The way to engage vyana vayu is through movement. We need to exercise our bodies as well as our minds. We can also work directly with the subtle energy, circulating it through the practice of pranayama.

Here’s a short list of ways to enliven vyana vayu:

  • Physical Exercise
  • Whole body massage
  • Induced sweating through sunbathing, sweat lodge/sauna, etc…
  • Mental stimulation (examples: reading, journaling, possibility thinking)
  • Pranayama practices such as nadi shodhana and expansive breathing
  • Energy practices such as chi kung, tai chi, and zhan zhuang
  • Body scans

Meditations to Enliven Vyana

Nadi Shodhana

One of the most widely used forms of pranayama is nadi shodhana, aka alternate nostril breathing. 

This simple practice helps to clear and refine the nervous system. It equalizes the lunar and solar energy channels, and balances the right and left hemispheres of the brain.
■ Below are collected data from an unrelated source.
(** * Query builder and query client: a shallow embedding

    The development follows two Python modules of the repository,
    [query_builder.py] (class [QueryBuilder]) and [grpc_client.py]
    (class [QueryClient]).

    - Python objects that are mutated in place (the builder, the client,
      the [Query] handed to the client) are threaded explicitly as state.
    - A Python call either returns a value or raises; see [outcome].
      State changes made before an exception is raised are kept, as in
      Python.
    - [print] calls have no effect on any value and are left out. *)

From Stdlib Require Import ZArith List String Ascii Bool Lia.
From Stdlib Require Import Floats.SpecFloat.
Import ListNotations.

Local Open Scope string_scope.
Local Open Scope Z_scope.

(** ** Python values *)

Module Py.

(** Python's [float] is an IEEE-754 double. *)
Definition float := spec_float.

(** [timedelta], kept as a whole number of microseconds. *)
Definition timedelta := Z.

(** [datetime.datetime]: the calendar fields and the UTC offset of its
    [tzinfo] ([None] for a naive datetime). *)
Record datetime : Type := mk_datetime {
  year : N;
  month : N;
  day : N;
  hour : N;
  minute : N;
  second : N;
  microsecond : N;
  utcoffset : option timedelta
}.

(** The values a caller can hand to a filter method ([value: Any]).
    [PyObject] stands for an object of any other class, given by the text
    that [str()] returns for it. *)
Inductive value : Type :=
| PyBool (b : bool)
| PyInt (n : Z)
| PyFloat (f : float)
| PyStr (s : string)
| PyDatetime (d : datetime)
| PyNone
| PyObject (str_ : string).

(** Truth value of an optional string ([None] and [""] are falsy). *)
Definition truthy_str (s : option string) : bool :=
  match s with
  | Some EmptyString => false
  | Some _ => true
  | None => false
  end.

(** Truth value of an optional bool ([None] and [False] are falsy). *)
Definition truthy_bool (b : option bool) : bool :=
  match b with
  | Some true => true
  | _ => false
  end.

(** [x or d] for an optional string [x]. *)
Definition or_str (x : option string) (d : string) : string :=
  match x with
  | Some EmptyString => d
  | Some s => s
  | None => d
  end.

(** [x or []] for an optional list [x]. *)
Definition or_list {A} (x : option (list A)) : list A :=
  match x with
  | Some l => l
  | None => []
  end.

(** [x is not None] *)
Definition is_some {A} (x : option A) : bool :=
  match x with
  | Some _ => true
  | None => false
  end.

(** Decimal digit for the units of [n]. *)
Definition digit (n : N) : ascii :=
  ascii_of_N (48 + n mod 10).

(** The last [w] decimal digits of [n], most significant first. *)
Fixpoint fixed_digits (w : nat) (n : N) (acc : string) : string :=
  match w with
  | O => acc
  | S w' => fixed_digits w' (n / 10) (String (digit n) acc)
  end.
(** X11. What [listFile] cuts off a line of the listing: a name followed by
    "\r\n" loses both characters; a name followed by "\n" loses it (and
    nothing else, unless the name itself ends with "\r"); a chunk that does
    not end with "\n" is kept as it is. *)
Theorem chomp_cuts_the_terminator :
  (forall name,
      chomp (name ++ String carriage_return (String newline EmptyString)) = name)
  /\ (forall name,
        ends_with carriage_return name = false ->
        chomp (name ++ String newline EmptyString) = name)
  /\ (forall s, ends_with newline s = false -> chomp s = s).
Proof.
  split; [exact chomp_crlf | split; [exact chomp_lf | exact chomp_unterminated]].
Qed.

Lemma chomp_cuts_the_terminator_witness :
  chomp ("massif.out.1" ++ String newline EmptyString) = "massif.out.1"%string
  /\ chomp "massif.out.1" = "massif.out.1"%string.
Proof.
  split.
  - apply (proj1 (proj2 chomp_cuts_the_terminator) "massif.out.1"%string).
    reflexivity.
  - apply (proj2 (proj2 chomp_cuts_the_terminator) "massif.out.1"%string).
    reflexivity.
Defined.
Even just a couple minutes of this practice can stabilize and settle the mind. 

Prana can circulate more evenly through a balanced system. Because nadi shodhana brings about this balance, it strengthens the function of all the vayus, particularly vyana vayu.

How to practice:

  • Begin by placing your right hand in front of your nose. You will be using your thumb to block off the flow of air through your right nostril, and your pointer finger to block the flow through your left nostril.  
  • Take a deep, even breath through the nose, then exhale. 
  • Block your right nostril and inhale through the left. The breath should be slow, deep, and steady.
  • Pause for a couple seconds after a complete inhale. 
  • Close the left nostril and exhale through the right. Again, the breath should be slow and steady. 
  • Pause for a couple of seconds after a complete exhale. 
  • Inhale through the right nostril. 
  • Pause. 
  • Exhale through the left. 
  • Pause.
  • Repeat 5-10 cycles, then rest in the silence. 

Nadi Shodhana can be practiced before a meditation session, or whenever feeling anxious or out-of-balance. 

Expansive Body Scan

Through the power of attention, you can circulate energy throughout your entire body.  
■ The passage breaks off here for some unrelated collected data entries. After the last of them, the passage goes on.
Lemma HandshakeContext_events (script : ServerHandshakeScript) :
  filter isClose (trace (HandshakeContext m script)) = [] /\
  outcome (HandshakeContext m script) <> Panic /\
  outcome (HandshakeContext m script) <> Fatal.
Proof.
  induction script as [|err|serverName next IH]; cbn [HandshakeContext].
  - repeat split; discriminate.
  - repeat split; discriminate.
  - destruct (GetCertificateForIncomingConnection_events serverName)
      as (Hclose & Hpanic & Hfatal).
    destruct IH as (IHclose & IHpanic & IHfatal).
    rewrite trace_bind, outcome_bind, filter_app, Hclose.
    destruct (outcome (GetCertificateForIncomingConnection m serverName))
      as [c|e| |]; try contradiction; repeat split;
      try assumption; discriminate.
Qed.

(** X19. [handleConnection] never escalates: whatever the peer and the
    library do, it returns normally (no error result, no panic, no exit of
    the process), so the listener is unaffected; and it closes the
    connection as its last action, exactly once, after closing the TLS
    connection when one was set up. *)
Theorem handleConnection_never_escalates :
  forall (conn : Conn) (script : ServerHandshakeScript),
    outcome (handleConnection m conn script) = Return tt /\
    (exists front,
        trace (handleConnection m conn script) =
        EvGetTrustBundle :: front ++ [EvConnClose conn]) /\
    filter isClose (trace (handleConnection m conn script)) =
      match GetTrustBundle (cert m) with
      | inl _ => [EvConnClose conn]
      | inr _ => [EvTLSClose conn; EvConnClose conn]
      end.
Proof.
  intros conn script. unfold handleConnection.
  destruct (GetTrustBundle (cert m)) as [err|caBundle].
  - split; [reflexivity|]. split; [|reflexivity].
    exists [EvLog ErrorLevel "failed to get CA bundle"]. reflexivity.
  - destruct (HandshakeContext_events script) as (Hclose & Hpanic & Hfatal).
    destruct (HandshakeContext m script) as [tr [u|e| |]]; simpl in *;
      try contradiction.
    + split; [reflexivity|]. split.
      * exists (tr ++ [EvTLSClose conn]). rewrite <- app_assoc. reflexivity.
      * rewrite <- app_assoc, filter_app, Hclose. reflexivity.
    + split; [reflexivity|]. split.
      * exists ((tr ++ [EvLog ErrorLevel "failed to perform TLS handshake"])
                  ++ [EvTLSClose conn]).
        rewrite <- !app_assoc. reflexivity.
      * rewrite <- !app_assoc, filter_app, Hclose. reflexivity.
Qed.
This simple meditation can be practiced in a seated meditation posture, while lying on your back, or while standing in tadasana (mountain pose). Its practice will enliven vyana and help integrate and balance all other vayus. 

How to practice:

  • Direct your attention to manipura chakra (the energy center just below the navel). 
  • Give yourself a moment or two to become centered here, feeling your energies gather.
  • Then allow your awareness to expand out from that center into your extremities and the entire periphery of your body.
  • Feel your hands and feet and any flow of energy through them. 
  • Notice any sensations throughout your muscles, and relax any tensions you encounter. 
  • Feel all the sensations in your skin.
  • Become aware of your entire body at once. 
  • Allow your awareness to extend beyond your physical form. 
  • Rest in this space for a few moments. 
  • Then, bring your attention back to manipura chakra, gathering your energies once again in that center.
  • Repeat this entire process several times. 

Try playing with the speed of the practice, taking your time to explore each area of the body during one cycle. Then allow your awareness to spread rapidly from center to periphery and back to center again during the next. 

The more you practice this meditation the easier it will become. The breath is a powerful tool for circulating energy, but in time, you’ll discover you can direct the vayus through the power of awareness alone.